Calvin and Starflower go back to public school tomorrow; he in third grade, she in first. She, being the most social being in our family (although in a family of hermits that isn't saying much!), is excited. He, being a Calvin, is a bit more reticent about it, although I think he's trying to act somewhat excited just because that's what he thinks he's "supposed" to do. I'm ambivalent and struggling with the whole idea.
I'm not going to kid myself and think it's great that they have an opportunity to "get an education" this way. The fact is, I don't think they'll learn anything useful, anything that they could not learn on their own, at their own pace, if given the opportunity. What they will learn is how to obey orders and conform. How to accept things and not ask questions. How to do endless, repetitive, rote-learning worksheets. How to prepare for and take standardized tests. How to cheer for "the team" no matter what. How to be shaped by artificial incentives and punishments.
I could go on and on, but by now you probably get the idea. I'm not a big fan of public schools in general. I'm a big fan of John Holt and John Taylor Gatto's ideas about learning and schools. I think unschooling, not just playing school at home complete with curriculum, but giving my children the freedom to learn what they want in the way that is best for them, is the best way for my children to learn.
I went to public school K-12. I was not aware of any other options.
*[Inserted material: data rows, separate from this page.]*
(** An installation whose settings want monitoring; replacing the settings may fail. *)
Definition sample_monitor_desk (full : bool) : Desk :=
  desk_default
    {| files := sample_files sample_monitored; ops_left := None; torn_write := fun _ => None;
       io_fault := fun op => match op with
                             | RenameFile _ target => if full && bool_decide (target = sample_settings_file) then Some (OtherIo "full") else None
                             | _ => None
                             end |}.

#[local] Abbreviation sample_run := (run_monitor sample_platform sample_drawn_host sample_service sample_network false "42" sample_hkdf
  sample_devices_read sample_devices_print sample_secret_fault sample_random_key sample_key_text parse_hex_pairs sample_read_credentials).
#[local] Abbreviation sample_switch := (set_monitor_enabled sample_platform sample_drawn_host sample_service "42" sample_devices_read
  sample_secret_fault sample_random_key sample_key_text parse_hex_pairs).
#[local] Abbreviation sample_show := (create_pairing sample_platform sample_drawn_host sample_service sample_network "42" sample_devices_read
  sample_secret_fault sample_random_key sample_key_text parse_hex_pairs sample_read_credentials).


Lemma monitor_switch_spec_witness :
  let d' := (sample_switch true (Some 20000%N) (sample_monitor_desk false)).2 in
  listening d' <> [] /\ exists previous, settings_now "/home/u" (Ok None) true sample_settings_read (fun _ => Err "bad") (files (desk_world d'))
    = Ok (normalize_settings (Ok None) (switched previous true (Some 20000%N))).
Proof.
  assert (exists v, (sample_switch true (Some 20000%N) (sample_monitor_desk false)).1 = Some (Ok v)) as [v Hv] by (vm_compute; eexists; reflexivity).
  pose proof (monitor_switch_spec sample_platform "/home/u" eq_refl sample_drawn_host sample_service "42" sample_devices_read
    sample_secret_fault sample_random_key sample_key_text parse_hex_pairs true (Some 20000%N) (sample_monitor_desk false)
    (sample_switch true (Some 20000%N) (sample_monitor_desk false)).1 (sample_switch true (Some 20000%N) (sample_monitor_desk false)).2
    (surjective_pairing _) sample_json_agrees ltac:(discriminate)) as Hs.
  rewrite Hv in Hs. destruct Hs as (previous & _ & Hnow & Hl). split; [exact Hl|]. exists previous. exact Hnow.
Defined.


(** ** What a failed save leaves *)

(** Changing the port stops the service before the settings are saved.  When they cannot be,
    the command fails and the settings are the old ones, which want monitoring, but nothing
    listens any more. *)
Lemma failed_switch_stops_service :
  let d := (sample_run StartService (sample_monitor_desk true)).2 in
  let out := sample_switch true (Some 20000%N) d in
  listening d <> [] /\ (exists e, out.1 = Some (Err e)) /\ listening out.2 = []
  /\ (app_load_settings sample_platform out.2).1 = Some sample_monitored /\ monitor_enabled sample_monitored = true.
Proof.
  cbv zeta. split; [vm_compute; discriminate|]. split; [vm_compute; by eexists|]. split_and!; vm_compute; reflexivity.
Qed.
I was good at taking tests and getting good grades. I thought I enjoyed school. Now, twenty years later, I realize I was mostly wasting my time. I had a few good teachers: Dr. Hummel, who introduced me to the formal study of biology and who would jump up on the table waving his pointer sometimes during class. He was that excited about teaching. Mr Luebke taught a vague-sounding senior honors class called "Humanities Seminar" that sparked my interest and appreciation of the fine arts, literature, music, and architecture. And Mr. Thompson made band fun and encouraged excellence from everyone. I was voted Outstanding Senior Girl in Band, the one honor from my school career that I take some pride in. But I barely remember anything else. I didn't come out of any other classes eager to learn more about the subject. I had little interest in reading anything that wasn't assigned. And, most importantly, I did not know how to ask questions.
So why don't I just take my kids out of school altogether? There are a lot of reasons, besides the fact that my retired teacher grandma and the rest of my school-supporting family would think I'd gone totally nuts. I think most of it has to do with the fact that I'm not there yet mentally, not having confidence enough in myself that the idea might actually work. Society kind of does that to a person to make them stay in line. Plus the fact that I work full time, and I would like to be the one to be there to guide their adventures.
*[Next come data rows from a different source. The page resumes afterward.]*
Lemma insert_task_shrinks n t t0 s : tasks s !! n = Some t0 ->
  (task_stream t = task_stream t0 \/ match task_stream t with Some q => (length q <= CHANNEL)%nat | None => True end
   \/ exists chunk q, task_stream t0 = Some (chunk :: q) /\ task_stream t = Some q) ->
  shrinks s (set_tasks <[n := t]> s).
Proof.
  intros H0 Hs. unfold shrinks. cbn. split_and!; try done.
  - intros id up H. exists up. split_and!; [done|done|by left].
  - rewrite map_size_insert, H0. done.
  - intros m x H. apply lookup_insert_Some in H as [[<- <-]|[_ H]]; [by exists t0|exists x; split; [done|by left]].
  - lia.
Qed.

Lemma delete_uploads_shrinks id s : shrinks s (set_uploads (delete id) s).
Proof.
  unfold shrinks. cbn. split_and!; try done; [..|lia].
  - intros i up [_ H]%lookup_delete_Some. exists up. split_and!; [done|done|by left].
  - intros n t H. exists t. split; [done|by left].
Qed.

Lemma enqueue_shrinks id data s : shrinks s (enqueue_upload id data s).
Proof.
  unfold enqueue_upload. destruct (uploads s !! id) as [up|] eqn:Hup; [|apply core_shrinks; [done|lia]].
  destruct (_ <? _)%N eqn:Hlim; [apply refuse_upload_shrinks|]. apply N.ltb_ge in Hlim. cbn [upload_task].
  destruct (tasks s !! upload_task up) as [t|] eqn:Ht; [|apply delete_uploads_shrinks]. unfold try_send.
  destruct (task_stream t) as [q|] eqn:Hq; [|apply delete_uploads_shrinks].
  destruct (has_room q) eqn:Hr; [|apply refuse_upload_shrinks]. apply has_room_lt in Hr.
  unfold shrinks. cbn. split_and!; try done; [..|lia].
  - intros i up' H. apply lookup_insert_Some in H as [[<- <-]|[_ H]]; [exists up|exists up'; split_and!; [done|done|by left]].
    cbn. split_and!; [done|done|by right].
  - rewrite map_size_insert, Ht. done.
  - intros n x H. apply lookup_insert_Some in H as [[<- <-]|[_ H]]; [|exists x; split; [done|by left]].
    exists t. split; [done|]. right. left. cbn. rewrite length_app. cbn. lia.
Qed.

Lemma abort_job_shrinks id s : shrinks s (abort_job id s).
Proof.
  destruct (abort_job_fields id s) as (Hu & Hn & Ho & _ & _ & Hj & k & Hk). unfold shrinks. rewrite Hu, Hn, Ho, Hj.
  split_and!; try done; [apply delete_subseteq|..|lia].
  - intros i up H. exists up. split_and!; [done|done|by left].
  - destruct Hk as [-> | ->]; [by rewrite size_alter|done].
  - intros n t H. destruct Hk as [-> | ->] in H; [|exists t; split; [done|by left]].
    destruct (decide (n = k)) as [->|Hne]; [|rewrite lookup_alter_ne in H by done; exists t; split; [done|by left]].
    rewrite lookup_alter_eq in H. destruct (tasks s !! k) as [t0|]; [|done]. injection H as <-. exists t0. split; [done|by left].
Qed.

Lemma spawn_fields id packet s :
  let s' := spawn id packet s in
  tasks s' = <[next_task s := new_task packet s]> (tasks s) /\ next_task s' = (next_task s + 1)%N
  /\ jobs s' = <[id := next_task s]> (unfinished s' (jobs s)) /\ outbound s' = outbound s
  /\ version s' = version s /\ accepted s' = accepted s
  /\ uploads s' = if task_upload (new_task packet s)
                  then <[id := {| upload_task := next_task s; upload_bytes := 0 |}]> (uploads s) else uploads s.
Proof. unfold spawn. by destruct (task_upload (new_task packet s)). Qed.

Lemma spawn_bounded id packet s :
  numbered s -> bounded s -> (size (tasks s) < McpStream.MAX_INFLIGHT)%nat -> numbered (spawn id packet s) /\ bounded (spawn id packet s).
Proof.
  intros [N1 N2 N3 N4] [B1 B2 B3 B4 B5] Hsz.
  destruct (spawn_fields id packet s) as (Ht & Hn & Hj & Ho & _ & _ & Hu).
  assert (tasks s !! next_task s = None) as Hnew.
  { destruct (tasks s !! next_task s) eqn:H; [|done]. assert (next_task s < next_task s)%N by (by apply N1). lia. }
  assert (forall i n, jobs (spawn id packet s) !! i = Some n ->
    (i = id /\ n = next_task s) \/ (i <> id /\ jobs s !! i = Some n /\ is_Some (tasks (spawn id packet s) !! n))) as Hjobs.
  { intros i n. rewrite Hj, lookup_insert_Some. intros [[-> <-]|[Hne H]]; [by left|right].
    apply lookup_retain in H as [H Hb%bool_decide_eq_true]. by split_and!. }
  assert (forall i up, uploads (spawn id packet s) !! i = Some up ->
    up = {| upload_task := next_task s; upload_bytes := 0 |} \/ uploads s !! i = Some up) as Hups.
  { intros i up. rewrite Hu. destruct (task_upload _); [|by right]. rewrite lookup_insert_Some. intros [[_ <-]|[_ ?]]; auto. }
  assert (numbered (spawn id packet s)) as HN.
  { split; rewrite ?Hn.
    - intros n. rewrite Ht. intros [t [[<- _]|[_ H]]%lookup_insert_Some]; [lia|].
      assert (n < next_task s)%N by (apply N1; by exists t). lia.
    - intros i n [[_ ->]|(_ & H & _)]%Hjobs; [lia|]. apply N2 in H. lia.
    - intros i up [->|H]%Hups; [cbn; lia|]. apply N3 in H. lia.
    - intros i i' n [[-> ->]|(Hi & H & _)]%Hjobs [[-> He]|(Hi' & H' & _)]%Hjobs; try done.
      + apply N2 in H'. lia.
      + subst. apply N2 in H. lia.
      + by eapply N4. }
  split; [done|]. split.
  - rewrite Ht, map_size_insert_None by done. lia.
  - transitivity (size (tasks (spawn id packet s))).
    + apply size_handles; [apply (num_handles _ HN)|]. intros i n [[_ ->]|(_ & _ & H)]%Hjobs; [|done].
      rewrite Ht. by rewrite lookup_insert_eq.
    + rewrite Ht, map_size_insert_None by done. lia.
  - intros i up [->|H]%Hups; [vm_compute; discriminate|by eapply B3].
  - intros n t q. rewrite Ht, lookup_insert_Some. intros [[_ <-]|[_ H]]; [|by eapply B4].
    cbn. destruct (_ && _); [|done]. intros [= <-]. cbn. lia.
  - by rewrite Ho.
Qed.

Lemma step_bounded e s s' : step e s = Some (Continue s') -> numbered s -> bounded s -> numbered s' /\ bounded s'.
Proof.
  intros H%step_effect HN HB. assert (forall now, numbered (set_last_seen now s) /\ bounded (set_last_seen now s)) as Hseen
    by (intros now; by split; destruct HN, HB).
  destruct H as [Hc _ Ho|n t chunk stream Hl Ht -> _|n t Hl -> _|n -> _|now text w p v _ _ _ ->
    |now text w p id _ _ _ _ _ Hsz ->|now text w p id _ _ _ _ ->|now text w id _ ->|now f w id data _ _ ->].
  - by eapply shrinks_bounded; [apply core_shrinks|..].
  - eapply shrinks_bounded; [|done|done]. apply live_Some in Hl as [Hl _]. eapply insert_task_shrinks; [done|].
    right. right. by exists chunk, stream.
  - eapply shrinks_bounded; [|done|done]. apply live_Some in Hl as [Hl _]. eapply insert_task_shrinks; [done|]. right. by left.
  - eapply shrinks_bounded; [|done|done]. unfold shrinks. cbn. split_and!; try done; [| |..|lia].
    + intros id up H. exists up. split_and!; [done|done|by left].
    + apply size_delete_le.
    + intros m t [_ H]%lookup_delete_Some. exists t. split; [done|by left].
  - split; [by destruct HN|by destruct HB].
  - apply spawn_bounded; [apply Hseen..|done].
  - eapply shrinks_bounded; [apply delete_uploads_shrinks|apply Hseen..].
  - destruct (shrinks_bounded _ _ (delete_uploads_shrinks id (set_last_seen now s)) (proj1 (Hseen now)) (proj2 (Hseen now)))
      as [HN1 HB1]. eapply shrinks_bounded; [apply abort_job_shrinks|done..].
  - eapply shrinks_bounded; [apply enqueue_shrinks|apply Hseen..].
Qed.

Lemma start_bounded now hello : numbered (session_start now hello) /\ bounded (session_start now hello).
Proof.
  split; split; cbn; try (intros *; rewrite lookup_empty; done); try (rewrite map_size_empty; lia); try lia.
Qed.

Lemma run_bounded now hello evs s : runs evs (session_start now hello) = Some s -> numbered s /\ bounded s.
Proof.
  intros H. eapply (run_invariant (fun _ x => numbered x /\ bounded x)) in H; [done| |apply start_bounded].
  intros _ e x x' [HN HB] _ Hs. by eapply step_bounded.
Qed.


(** *** Uploads *)

(** What an event brings for an upload, and whether it is its end, a request of that name, or an
    acknowledgement. *)
Definition frame_of (id : string) (e : Event) : list byte :=
  match e with
  | Inbound _ (Some (WsBinary f)) _ =>
      match McpStream.decode f with
      | Some (McpStream.RequestBody, id', data) => if String.eqb id' id then data else []
      | _ => []
      end
  | _ => []
  end.
Definition frames (id : string) (evs : list Event) : list byte := concat (map (frame_of id) evs).

Definition packet_of (e : Event) : option Value :=
  match e with Inbound _ (Some (WsText text)) _ => value_from_str text | _ => None end.
Definition says (kind : McpControl.ControlKind) (e : Event) : bool :=
  match packet_of e with Some packet => bool_decide (kind_of packet = Some kind) | None => false end.
Definition names (id : string) (e : Event) : bool :=
  match packet_of e with Some packet => bool_decide (str_field "requestId" packet = Some id) | None => false end.
Definition ends_upload (id : string) (e : Event) : bool := says McpControl.RequestEnd e && names id e.
(** No acknowledgement, and no other request of the same name. *)
Definition undisturbed (id : string) (e : Event) : bool :=
  negb (says McpControl.HelloAck e) && negb (says McpControl.Request e && names id e).

(** The bridge reading the body of a task sees its end: nothing is queued and the sender is gone. *)
Definition body_ended (s : Session) (n : N) : Prop :=
  exists t, tasks s !! n = Some t /\ task_stream t = Some [] /\ forall id up, uploads s !! id = Some up -> upload_task up <> n.

Lemma frames_snoc id evs e : frames id (evs ++ [e]) = (frames id evs ++ frame_of id e)%list.
Proof. unfold frames. rewrite map_app, concat_app. cbn. by rewrite app_nil_r. Qed.

(** The upload of task [n] ended after the events [evs] with these bytes. *)
Definition ended_with (id : string) (evs : list Event) (bytes : list byte) : Prop :=
  exists a e b, evs = (a ++ e :: b)%list /\ ends_upload id e = true /\ bytes = frames id a.

Lemma ended_with_snoc id evs e bytes : ended_with id evs bytes -> ended_with id (evs ++ [e]) bytes.
Proof. intros (a & x & b & -> & Hx & ->). exists a, x, (b ++ [e])%list. by rewrite <- app_assoc. Qed.

(** What is known of the task [n] that was spawned for [id], after the events [evs]. *)
Record tracks (id : string) (n : N) (evs : list Event) (s : Session) : Prop := {
  tr_version : version s = 2%N /\ accepted s = true;
  tr_next : (n < next_task s)%N;
  tr_owner : forall id' up, uploads s !! id' = Some up -> upload_task up = n -> id' = id;
  tr_entry : forall up, uploads s !! id = Some up -> upload_task up = n;
  tr_job : is_Some (uploads s !! id) -> is_Some (tasks s !! n) -> jobs s !! id = Some n;
  tr_prefix : forall t, tasks s !! n = Some t -> exists rest, frames id evs = (task_read t ++ rest)%list;
  tr_stream : forall t q, tasks s !! n = Some t -> task_aborted t = false -> task_stream t = Some q ->
    if decide (is_Some (uploads s !! id)) then (task_read t ++ concat q)%list = frames id evs
    else ended_with id evs (task_read t ++ concat q) }.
I also think that our small town consolidated school district isn't really all bad. There are some well-meaning teachers who genuinely care about the children and want them to do their best, who feel overwhelmed by the demands to prepare for standardized tests and cater to the students with learning difficulties. And I think my children are smart enough to see through the empty praise and false incentives; they are there to learn and they get bored quickly doing the same things over and over.
And, they only have to be in school seven hours a day, five days a week. The rest of the time is theirs to explore, to be kids, and to do what they've been doing all summer. So they are unschooling in a sense, when they're not in school. Maybe some day we'll be ready to take the next step.